IOWA CITY, Iowa — This time, it was Michigan State basketball’s turn to make a dramatic recovery at Carver-Hawkeye Arena.
In a season filled with them, it almost felt fitting that another comeback cemented the Spartans as the outright Big Ten champions.
Iowa built a 14-point lead and looked in command early in the second half, until No. 7 MSU used its depth to erupt for a 33-6 run to reclaim the lead and rally to a 91-84 victory Thursday night.
For the ninth time in 10 games, the Spartans trailed at halftime, with another rally securing Tom Izzo’s fifth outright conference crown and first since 2018. The Spartans came back to win six of those nine games, as well as beating Purdue after being up by merely two points at the half.

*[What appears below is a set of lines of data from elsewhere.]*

(** * ClassVersion: the class-signature extractor

    A shallow embedding of [ClassVersion.cpp] (the filter-capable variant,
    the first of the two that the repository holds): the reflection database
    ([FieldDatabase], [ClassDatabase], [ToolDatabase]), the name filter
    [shouldVisit], the visitor callback [VisitCXXRecordDecl], the recursive
    [dump] methods and the driver [dump_tool_database].

    Conventions of the embedding:
    - [std::string] is [string]; [int] is [Z] (the sums [indent + 4] and
      [indent + 8] and the counter [iter] never leave the range of [int] on
      inputs the C++ gives a meaning to, signed overflow being undefined);
    - an output stream is the text written to it so far, and [out << s]
      appends to it;
    - a C++ reference into a vector ([m_classes.back()], [m_fields.back()])
      is the index of the element it designates. *)

From Stdlib Require Import ZArith Ascii String.
From stdpp Require Import base tactics option list strings gmap.

Local Open Scope Z_scope.

(** ** Strings and streams *)

Module Str.

(** The two characters that a Rocq literal cannot hold unescaped. *)
Definition LF : string := String "010"%char "".
Definition DQ : string := String "034"%char "".

(** [is_prefix m s]: [s] begins with [m], character for character. *)
Fixpoint is_prefix (m s : string) : bool :=
  match m, s with
  | "", _ => true
  | String _ _, "" => false
  | String a m', String b s' => if decide (a = b) then is_prefix m' s' else false
  end.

The Spartans (25-5, 16-3) had previously earned a share of the Big Ten regular-season title Wednesday night when No. 15 U-M lost at home to No. 14 Maryland. MSU hosts the Wolverines at noon Sunday (CBS), a rematch of the Spartans’ 75-62 win Feb. 21 in Ann Arbor.

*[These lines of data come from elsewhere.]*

(** X14: on whatever [run_complete_pipeline] returns the report does not
    raise (given that 0 converts to a float): every result of a run can
    be rendered. *)
Theorem run_results_renderable self cbr_path td (os os' : OS) d z :
  float_of_int 0 = Some z ->
  value_of (run_complete_pipeline self cbr_path td os) = Ret d ->
  exists text, value_of (generate_pipeline_report d os') = Ret text.
Proof.
  intros Hz Hd.
  assert (F0 : format_ok (VInt 0 : PyVal) = true).
  { unfold format_ok, py_format_2f, int_format_2f. rewrite Hz. reflexivity. }
  assert (Hr : renderable d = true).
  { destruct (run_cases self cbr_path td os)
      as [ tr Hi Hs
         | r1 os1 tr Hv A1 Hs
         | r1 os1 tr Hv A1 M1 Hs
         | r1 os1 f1 r2 os2 tr Hv A1 L1 A2 Hs
         | r1 os1 f1 r2 os2 tr Hv A1 L1 A2 M2 Hs
         | r1 os1 f1 r2 os2 f2 r3 os3 tr Hv A1 L1 A2 L2 A3 Hs
         | r1 os1 f1 r2 os2 f2 r3 os3 tr Hv A1 L1 A2 L2 A3 M3 Hs
         | r1 os1 f1 r2 os2 f2 r3 os3 f3 os4 tr Hv A1 L1 A2 L2 A3 L3 Hs ];
      unfold value_of in Hd; cbn [fst] in Hd; injection Hd as <-;
      renderable_case Hz F0. }
  destruct (report_shape d os') as [r [E H]]. rewrite E. unfold value_of. cbn [fst].
  destruct r as [text|e]; [exists text; reflexivity | congruence].
Qed.

End ReportExtras.

(** ** The stage programs under the coordinator's command lines *)

Section StageProgramExtras.
Context {T OS : Type} {RT : PyRuntime T} {PF : Platform T OS}.

(** X15: the command line [run_complete_pipeline] builds for stage 2 has
    three arguments, and [main] of [agent_2_script_editor.py] wants four:
    launched that way, the program prints its usage and exits with
    status 1 without doing anything else, whatever the artifact, the
    competitor data and the key. *)
Theorem agent_2_rejects_coordinator_arguments (body : list string -> @M OS Z)
    self agent_1_output (os : OS) :
  exists usage example,
    agent_2_main body (argv_of (cmd2 self agent_1_output)) os
      = (Ret 1%Z, os, [EvPrint usage; EvPrint example])
    /\ List.length (argv_of (cmd2 self agent_1_output)) = 4.
Proof. do 2 eexists. split; reflexivity. Qed.

(** X16: the same for stage 3: [main] of [agent_3_final_integrator.py]
    wants four arguments and the coordinator passes three. *)
Theorem agent_3_rejects_coordinator_arguments (body : list string -> @M OS Z)
    self agent_2_output td (os : OS) :
  exists usage example,
    agent_3_main body (argv_of (cmd3 self agent_2_output td)) os
      = (Ret 1%Z, os, [EvPrint usage; EvPrint example])
    /\ List.length (argv_of (cmd3 self agent_2_output td)) = 4.
Proof. do 2 eexists. split; reflexivity. Qed.

End StageProgramExtras.

(** ** The command line of the coordinator *)

Section MainExtras.
Context {T OS : Type} {RT : PyRuntime T} {PF : Platform T OS} {PX : PlatformExt T OS}.

Local Abbreviation M := (@M OS).
Local Abbreviation PyVal := (PyVal T).
Local Abbreviation PyDict := (PyDict T).

Lemma run_returns self cbr_path td (os : OS) :
  exists d os1 tr, run_complete_pipeline self cbr_path td os = (Ret d, os1, tr).
Proof. destruct (run_cases self cbr_path td os); do 3 eexists; reflexivity. Qed.

(** What [main] does once the arguments are read and the coordinator is
    built. *)
Lemma main_run argv (os : OS) td self os0 t0 :
  4 <= List.length argv ->
  (if Nat.ltb 4 (List.length argv) then str_int (nth 4 argv "") else Ret 75%Z) = Ret td ->
  init (nth 3 argv "") (nth 2 argv "") os = (Ret self, os0, t0) ->
  exists d os1 tr1 r,
    run_complete_pipeline self (nth 1 argv "") td os0 = (Ret d, os1, tr1)
    /\ generate_pipeline_report d os1 = (r, os1, [])
    /\ main argv os
       = match r with
         | Ret text =>
             match plat_write ("pipeline_report_" ++ pipeline_id self ++ ".txt") text os1 with
             | (Ret _, os2) =>
                 (Ret (if get_truthy d "success" then 0%Z else 1%Z), os2,
                  (t0 ++ tr1
                   ++ [EvPrint text;
                       EvPrint (PyStr.nl ++ "📊 Pipeline report saved to: "
                                ++ "pipeline_report_" ++ pipeline_id self ++ ".txt")])%list)
             | (Raise e, os2) =>
                 (Ret 1%Z, os2,
                  (t0 ++ tr1
                   ++ [EvPrint text;
                       EvPrint (PyStr.nl ++ "❌ Pipeline coordinator error: "
                                ++ exn_str e)])%list)
             end
         | Raise e =>
             (Ret 1%Z, os1,
              (t0 ++ tr1
               ++ [EvPrint (PyStr.nl ++ "❌ Pipeline coordinator error: " ++ exn_str e)])%list)
         end.
Proof.
  intros Hlen Htd Hinit.
  destruct (run_returns self (nth 1 argv "") td os0) as [d [os1 [tr1 Hrun]]].
  destruct (report_shape d os1) as [r [Hrep _]].
  exists d, os1, tr1, r. split; [exact Hrun|]. split; [exact Hrep|].
  unfold main.
  destruct (Nat.ltb_spec (List.length argv) 4) as [Hlt|_]; [lia|].
  unfold bind at 1.
  assert (Ht : (if Nat.ltb 4 (List.length argv)
                then lift (str_int (nth 4 argv "")) else ret 75%Z) os
               = (Ret td, os, [])).
  { destruct (Nat.ltb 4 (List.length argv)); [unfold lift; rewrite Htd|]; try reflexivity.
    injection Htd as <-. reflexivity. }
  rewrite Ht. unfold bind at 1. rewrite Hinit.
  unfold try_except, bind. rewrite Hrun, Hrep.
  destruct r as [text|e].
  - unfold print, write_file.
    destruct (plat_write _ text os1) as [[[]|e] os2]; cbn [ret app];
      repeat rewrite <- List.app_assoc; cbn [app]; rewrite ?List.app_nil_r; reflexivity.
  - unfold print. cbn [ret app].
    repeat rewrite <- List.app_assoc; cbn [app]; rewrite ?List.app_nil_r; reflexivity.
Qed.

But that game will be meaningless beyond the rivalry and for NCAA tournament seeding. The Spartans locked up the No. 1 seed to next week’s Big Ten tournament and will open play at noon next Friday in Indianapolis.
Jase Richardson scored 22 points, while Jaden Akins had 13 of his 15 points in the second half. Jaxon Kohler and Jeremy Fears Jr. each had 15 points, while Tre Holloman scored 11.
Iowa (15-15, 6-13), which had won five of the last six against MSU, must win its final game Sunday at Nebraska to earn the final spot in the now-15-team Big Ten tournament. Josh Dix had 18 points while Payton Sandfort and Seydou Traore each had 15 for the Hawkeyes.
In his 30th season, Izzo tied Indiana’s Bob Knight and Purdue’s Ward “Piggy” Lambert — with Knight mostly and Lambert entirely predating the league’s postseason tournament that began in 1998 — for the most in Big Ten history. The 70-year-old Izzo earlier this season passed Knight for the most conference victories and now has 358.
However, this was just his fifth time as the sole champion. Izzo’s first two Final Four teams in 1999 and the 2000 national title team won outright league titles, as did the 2009 team that finished NCAA runner-up. The Spartans’ last outright Big Ten crown came in 2018, when they lost in the second round to Syracuse.
And Thursday’s comeback atoned for one of the biggest meltdowns in his career.
The last time MSU played at Carver-Hawkeye Arena on Feb. 25, 2023, the Spartans blew a 13-point lead in the final 1:34 as Iowa forced overtime with six 3-pointers down the stretch en route to a 112-106 victory. It was just the fourth time in Division I history that a team lost when leading by 11 points with 55 seconds to play in regulation.
Not this time. Izzo and Co. knew the history and were hellbent on not allowing it to repeat itself.
The stands were barely half full, even with it being Iowa’s senior night. Perhaps that inspired the Hawkeyes.
MSU quickly found itself trailing by double digits for the sixth time this winter in Big Ten play.
After opening the first four minutes of the game with an 11-5 burst, including five points from Fears and four from Kohler, the Spartans’ offense looked stagnant and staggered. Their halfcourt offense was a mess when Iowa played zone. Their halfcourt defense proved equally as costly, with the Hawkeyes penetrating the paint at will for layups and kickout passes for 3-pointers.
Iowa went on a 22-3 surge that included 14 straight points, with interior penetration providing shots both inside and out. A dunk by Even Brauns and a layup by Treore forced Izzo to call timeout with 9:04 left in the first half and MSU staring at a 27-13 deficit amid nearly four minutes without a basket.
The Spartans chipped away, though the Hawkeyes maintained a 37-30 lead at half and quickly pushed it back to double digits after halftime.
But MSU continued to show the resolve it has all season, and as it did in recent wins after facing halftime deficits against Oregon (14), Illinois (4), U-M (4), Maryland (2) and Wisconsin (2).
Iowa led, 58-48, after a pair of Payton Sandfort free throws with 12:13 left. But Akins converted a layup through a foul, Richardson buried two free throws, then Akins drained a 3-pointer. It was a one-possession game.
Then Coen Carr took flight. He flipped his defensive rebound to Fears for a fastbreak and ran the court, elevating for a lob at the other end and a dunk that pulled the Spartans within a point. The sophomore delivered a block and an offensive board shortly after that, finishing with another flush off a lob from Richardson. MSU had its first lead since the score was 11-10.
Carr finished with eight points, five rebounds and four blocks.
The Spartans shot 68% in the second half and, despite having some issues at the free-throw line, finished it off late as the Hawkeyes kept hanging around, cutting a 17-point MSU lead after the big surge back to single digits in the final two minutes.